The Reply of Preobazhensky

 

From New International, Vol. 3 No. 2, April 1936, pp. 59.

 

I consider your raising the Chinese question inopportune. Why so? Because, according to all indications, the Chinese revolution is in a stage of reflux. We have plenty of time before a new upsurge. During this time we will have ample opportunity for a fundamental study of Chinese history, its economic life at present, the relation of classes, and the dynamics of the development of the entire country. As you know, there never was unanimity among us on the Chinese question. Neither Radek, Smilga nor myself are of an age to change our views under the influence of new arguments in politics (all the more so, under the influence of repeating old ones).
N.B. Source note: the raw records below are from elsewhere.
(* ===== verification/StellarWalletSpec.v ===== *)
(** * What wallet custody guarantees

    Whatever calls are made, sign-in included, no wallet is lost, every stored
    secret can be decrypted, and decrypts to the key it was created with; the
    log of key accesses only grows. *)

From Stdlib Require Import Ascii.
From stdpp Require Import prelude gmap strings list pretty relations.
From S2P Require Import Prelude JsText JsBuffer Prisma Crypto AuthConfig Json JsonParse Encryption Accounts StellarWallet Auth Sessions AuthInv AuthSpec WalletRecovery.

Section custody.
Context `{Prisma} `{Sha256} `{Bcrypt} `{JsonWebToken} `{NodeCipher} `{NodeRandom} `{JsNumber} `{StellarSdk} `{Mailer} `{OAuth}.
Context (enc : EncryptionService) (cfg : AuthConfig) (production : bool).
Context (enc_wf : service_wf enc) (enc_safe : safe_int (activeKeyVersion enc)).
Implicit Types (db : AccountDB) (w : UserWallet).

(** The secret behind an encrypted text. *)
Definition secret_text (data : string) : option string :=
  match decryptWithMetadata enc data with Ok d => Some (plainText d) | Throw _ => None end.

(** A wallet as its owner sees it. *)
Definition holding w : string * string * string * option string :=
  (w_id w, w_userId w, w_publicKey w, secret_text (w_encryptedSecretKey w)).
Definition holdings db : list (string * string * string * option string) := holding <$> userWallets db.

Record custody_wf db : Prop := {
  cw_ids : NoDup (w_id <$> userWallets db);
  cw_issued : Forall (issued (serial db)) (w_id <$> userWallets db);
  cw_users : NoDup (w_userId <$> userWallets db);
  cw_readable : ∀ w, w ∈ userWallets db → is_Some (secret_text (w_encryptedSecretKey w));
}.

(** Holdings and the log only grow. *)
Definition keeps db db' : Prop := holdings db `prefix_of` holdings db' ∧ keyAudits db `prefix_of` keyAudits db'.

Lemma keeps_all db db' : rtc keeps db db' → keeps db db'.
Proof.
  induction 1 as [|db1 db2 db3 [? ?] _ [? ?]]; [done|]. split; by etrans.
Qed.

Notation careful := (guarded custody_wf keeps).

Lemma custody_frame db db' : custody_wf db → userWallets db' = userWallets db → (serial db ≤ serial db')%nat →
  keyAudits db `prefix_of` keyAudits db' → custody_wf db' ∧ rtc keeps db db'.
Proof.
  intros [] Hw Hs Hk. split.
  - split; rewrite ?Hw; try done. eapply Forall_impl; [done|]. intros i Hi. by eapply issued_le.
  - apply rtc_once. split; [|done]. unfold holdings. by rewrite Hw.
Qed.

(** A step on the tables around the wallets. *)
Ltac frame := apply custody_frame; simpl; first [done|lia|by apply prefix_app_r].

Lemma careful_draw {A} (f : nat → A) : careful (draw f).
Proof. intros db Hc. unfold draw. repeat m_step. frame. Qed.

Lemma careful_user_create now d : careful (user_create now d).
Proof.
  intros db Hc. unfold user_create. m_step. m_step. destruct (user_conflict _ _); repeat m_step; frame.
Qed.

Lemma careful_user_update now i f : careful (user_update now i f).
Proof.
  intros db Hc. unfold user_update. m_step. m_step. destruct (row_find _ _ _); [|m_step; frame].
  destruct (user_conflict _ _); repeat m_step; frame.
Qed.

Lemma careful_sendEmail e : careful (sendEmail e).
Proof.
  unfold sendEmail. apply guarded_bind; [apply careful_draw|]. intros [err|]; [apply guarded_throw|].
  intros db Hc. m_step. frame.
Qed.

Lemma careful_issue now u f p : careful (issueSessionTokens cfg now u f p).
Proof.
  intros db Hc. eapply post_mono; [apply issue_spec|..]; [|by intros db' e [-> _]].
  intros db' tk [(fam & d & _ & _ & _ & _ & ->) _]. frame.
Qed.

Lemma careful_refreshToken_update i f : careful (refreshToken_update i f).
Proof. intros db Hc. unfold refreshToken_update. m_step. m_step. destruct (row_find _ _ _); m_step; frame. Qed.

Lemma careful_revokeTokenFamily now f : careful (revokeTokenFamily now f).
Proof. intros db Hc. unfold revokeTokenFamily. m_step. frame. Qed.

Lemma careful_record x : careful (record_access x).
Proof.
  unfold record_access. apply guarded_bind; [apply guarded_gets|]. intros prev. intros db Hc. unfold keyAudit_create.
  m_step. m_step. case_bool_decide; [m_step; frame|]. destruct (_ && _); m_step; frame.
Qed.

(** ** Wallets *)

Lemma careful_wallet_create now u pk data v : is_Some (secret_text data) → careful (userWallet_create now u pk data v).
Proof.
  intros Hd db Hc. unfold userWallet_create. m_step. m_step. case_bool_decide as Hu; [m_step; frame|].
  case_bool_decide; [m_step; frame|]. case_bool_decide; [|m_step; frame]. repeat m_step. destruct Hc. split.
  - split; simpl; rewrite ?fmap_snoc.
    + by apply fresh_snoc.
    + by apply issued_snoc.
    + by apply NoDup_snoc.
    + intros w [Hw| ->]%elem_of_snoc; [by apply cw_readable0|done].
  - apply rtc_once. split; [|done]. unfold holdings. simpl. rewrite fmap_snoc. by apply prefix_app_r.
Qed.

Lemma encrypt_readable n text data : encrypt enc n text (activeKeyVersion enc) = Ok data → secret_text data = Some text.
Proof.
  intros He. destruct (active_key _ enc_wf) as [key Hk].
  destruct (encrypt_ok enc n text _ key enc_safe Hk (keys_length _ enc_wf _ _ Hk)) as (data' & p & He' & Hp & _ & Hd).
  assert (data = data') as -> by congruence. unfold secret_text, decryptWithMetadata. by rewrite Hp, Hd.
Qed.

Lemma rotate_readable n data r : rotate enc n data = Ok r → secret_text (encrypted r) = secret_text data.
Proof.
  unfold rotate, secret_text at 2. destruct (decryptWithMetadata enc data) as [d|]; [|done]. cbn [mbind result_bind].
  destruct (encrypt enc n _ _) as [t|] eqn:He; [|done]. cbn. intros [= <-]. by apply encrypt_readable in He.
Qed.

Lemma careful_register now u : careful (registerUserWallet enc now u).
Proof.
  unfold registerUserWallet, getWalletByUserId. apply guarded_bind; [apply guarded_gets|]. intros [w|]; [apply guarded_ret|].
  apply guarded_bind; [apply careful_draw|intros kp]. apply guarded_bind; [apply careful_draw|intros n].
  apply (guarded_bind_post _ _ (λ data, is_Some (secret_text data))); [apply guarded_of_result|..].
  - intros db _. unfold of_result. destruct (encrypt _ _ _ _) eqn:He; m_step; [|done]. apply encrypt_readable in He. eauto.
  - intros data Hd. apply guarded_bind; [by apply careful_wallet_create|intros w].
    apply guarded_bind; [apply careful_user_update|]. intros u'. apply guarded_ret.
Qed.

(** Writing a text with the same secret to a wallet that is held. *)
Definition held w db : Prop := holding w ∈ holdings db.

Lemma held_kept w db db' : keeps db db' → held w db → held w db'.
Proof. intros [[k Hk] _]. unfold held. rewrite Hk, elem_of_app. by left. Qed.

Lemma careful_wallet_update w now data v : secret_text data = secret_text (w_encryptedSecretKey w) →
  guarded (λ db, custody_wf db ∧ held w db) keeps (userWallet_update (w_id w) (w_rotated now data v)).
Proof.
  intros Hd db [Hc Hw]. unfold userWallet_update. m_step. m_step.
  destruct (row_find _ _ _) as [w0|] eqn:Hrow; [|by m_step]. repeat m_step.
  assert (holding <$> row_update w_id (w_id w) (w_rotated now data v) (userWallets db) = holding <$> userWallets db) as Hh.
  { unfold row_update. rewrite <- list_fmap_compose. apply Forall_fmap_ext, Forall_forall. intros x Hx. simpl. case_bool_decide as E; [|done].
    unfold held, holdings in Hw. apply list_elem_of_fmap in Hw as (y & Hy & Hin). injection Hy as Hid _ _ Hs.
    assert (x = y) as -> by (eapply (NoDup_key_inj w_id); [apply (cw_ids _ Hc)|done|done|congruence]).
    unfold holding. simpl. congruence. }
  assert (keeps db (set_wallets (row_update w_id (w_id w) (w_rotated now data v) (userWallets db)) db)) as Hk.
  { split; [|done]. unfold holdings. simpl. by rewrite Hh. }
  split; [split; [|by eapply held_kept]|by apply rtc_once].
  destruct Hc. split; simpl; rewrite ?(row_update_ids w_id) by done; try done.
  - unfold row_update. rewrite <- list_fmap_compose.
    replace ((w_userId ∘ _) <$> userWallets db) with (w_userId <$> userWallets db); [done|].
    apply list_fmap_ext. intros _ x _. simpl. by case_bool_decide.
  - intros x Hx. assert (holding x ∈ holding <$> userWallets db) as (y & Hy & Hin)%list_elem_of_fmap.
    { rewrite <- Hh. by apply list_elem_of_fmap_2. }
    injection Hy as _ _ _ Hs. rewrite Hs. by apply cw_readable0.
Qed.

Lemma careful_held {A} w (m : M AccountDB A) : careful m → guarded (λ db, custody_wf db ∧ held w db) keeps m.
Proof. apply guarded_and. apply held_kept. Qed.

(** After looking a wallet up, it stays held. *)
Lemma careful_with_wallet {A} u (k : option UserWallet → M AccountDB A) :
  careful (k None) → (∀ w, guarded (λ db, custody_wf db ∧ held w db) keeps (k (Some w))) →
  careful (getWalletByUserId u ≫= k).
Proof.
  intros Hn Hs db Hc. unfold getWalletByUserId. m_step. m_step. destruct (row_find w_userId u _) as [w|] eqn:Hrow; [|by apply Hn].
  apply row_find_Some in Hrow as [Hw _]. eapply post_mono; [apply (Hs w)|..].
  - split; [done|]. by apply list_elem_of_fmap_2.
  - by intros db' x [[? _] ?].
  - by intros db' x [[? _] ?].
Qed.

(** A rotation of a held wallet, whatever follows. *)
Lemma careful_rotation {A} w n now (k : Rotation → UserWallet → M AccountDB A) :
  (∀ r w', careful (k r w')) →
  guarded (λ db, custody_wf db ∧ held w db) keeps
    (r ← of_result (rotate enc n (w_encryptedSecretKey w));
     w' ← userWallet_update (w_id w) (w_rotated now (encrypted r) (r_keyVersion r));
     k r w').
Proof.
  intros Hk. apply (guarded_bind_post _ _ (λ r, secret_text (encrypted r) = secret_text (w_encryptedSecretKey w))).
  - apply careful_held, guarded_of_result.
  - intros db _. unfold of_result. destruct (rotate _ _ _) eqn:Hr; m_step; [|done]. by eapply rotate_readable.
  - intros r Hr. apply guarded_bind; [by apply careful_wallet_update|]. intros w'. apply careful_held, Hk.
Qed.

Lemma careful_decryptSecret now u a ctx : careful (decryptSecretForUser enc now u a ctx).
Proof.
  unfold decryptSecretForUser. apply careful_with_wallet; [apply guarded_throw|]. intros w. apply guarded_try.
  - apply guarded_bind; [apply careful_held, guarded_of_result|intros d]. apply guarded_bind.
    + unfold rotate_if_needed. destruct (_ || _); [|apply guarded_ret].
      apply guarded_bind; [apply careful_held, careful_draw|intros n]. apply careful_rotation. intros r w'. apply careful_record.
    + intros _. apply careful_held. guarded_walk. apply careful_record.
  - intros e. apply careful_held. guarded_walk. apply careful_record.
Qed.

Lemma careful_rotateUserWallet now u ctx : careful (rotateUserWallet enc now u ctx).
Proof.
  unfold rotateUserWallet. apply careful_with_wallet; [apply guarded_throw|]. intros w. destruct (negb _); [apply guarded_ret|].
  apply guarded_bind; [apply careful_held, careful_draw|intros n]. apply careful_rotation. intros r w'. guarded_walk. apply careful_record.
Qed.

(** ** Recovery *)

Lemma careful_challenge_update i f : careful (challenge_update i f).
Proof. intros db Hc. unfold challenge_update. m_step. m_step. destruct (row_find _ _ _); repeat m_step; frame. Qed.

Lemma careful_authenticate u pw : careful (authenticate u pw).
Proof. unfold authenticate. guarded_walk. Qed.

Lemma careful_createRecoveryChallenge now u pw ctx : careful (createRecoveryChallenge enc production now u pw ctx).
Proof.
  unfold createRecoveryChallenge, ensureUserWallet, getWalletByUserId, generateRecoveryCode. guarded_walk;
    first [apply careful_authenticate|apply careful_register|apply careful_draw|apply careful_record|idtac].
  - intros db Hc. unfold cancel_pending. m_step. frame.
  - intros db Hc. unfold challenge_create. m_step. m_step. destruct (_ && _); repeat m_step; frame.
Qed.

Lemma careful_exportSecretKey now u pw c code ctx : careful (exportSecretKey enc now u pw c code ctx).
Proof.
  unfold exportSecretKey, wrong_code. guarded_walk;
    first [apply careful_authenticate|apply careful_challenge_update|apply careful_record|apply careful_decryptSecret].
Qed.

#[local] Instance careful_footprint : AuthFootprint enc cfg custody_wf keeps.
Proof.
  split; intros; [apply careful_draw|apply careful_user_create|apply careful_user_update|apply careful_sendEmail|apply careful_issue
    |apply careful_refreshToken_update|apply careful_revokeTokenFamily|apply careful_register].
Qed.

(** ** The whole system *)

Inductive wallet_call :=
| Ensure (now : Z) (user : string)
| Access (now : Z) (user : string) (action : WalletKeyAccessAction) (context : WalletAccessContext)
| RotateKey (now : Z) (user : string) (context : WalletAccessContext)
| Challenge (now : Z) (user password : string) (context : WalletAccessContext)
| Export (now : Z) (user password challenge code : string) (context : WalletAccessContext).

Definition exec_wallet (c : wallet_call) db : AccountDB :=
  match c with
  | Ensure now u => (ensureUserWallet enc now u db).1
  | Access now u a ctx => (decryptSecretForUser enc now u a ctx db).1
  | RotateKey now u ctx => (rotateUserWallet enc now u ctx db).1
  | Challenge now u pw ctx => (createRecoveryChallenge enc production now u pw ctx db).1
  | Export now u pw c code ctx => (exportSecretKey enc now u pw c code ctx db).1
  end.

(** A call of the sign-in service or of the wallet services. *)
Definition exec_system (c : auth_call + wallet_call) db : AccountDB :=
  match c with inl a => exec enc cfg a db | inr w => exec_wallet w db end.
Definition run_system (cs : list (auth_call + wallet_call)) db : AccountDB := foldl (λ db c, exec_system c db) db cs.

Lemma careful_wallet c db : custody_wf db → custody_wf (exec_wallet c db) ∧ rtc keeps db (exec_wallet c db).
Proof.
  destruct c; cbn [exec_wallet]; apply guarded_run;
    [|apply careful_decryptSecret|apply careful_rotateUserWallet|apply careful_createRecoveryChallenge|apply careful_exportSecretKey].
  unfold ensureUserWallet, getWalletByUserId. guarded_walk. apply careful_register.
Qed.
Our views can be influenced only by new facts of decisive importance. If the Canton insurrection was an adventure – and it was undubitably that, i.e., it was not an undertaking that grew out of the mass movement – then how can such an undertaking create a new situation, a starting point for new experience and a revaluation of all former conceptions? It is impermissible to consider the Canton insurrection as an adventure, and at the same time try to strip another hide from this ox for such a revaluation.

I candidly confess that to all outward appearances I emerged defeated out of my controversy with you on the Chinese question ( I think it was either early or in the middle of November 1927) but I was not convinced. I have pondered these themes more than once subsequently, but my conclusion still remains the same: you are wrong. Here are my views in brief.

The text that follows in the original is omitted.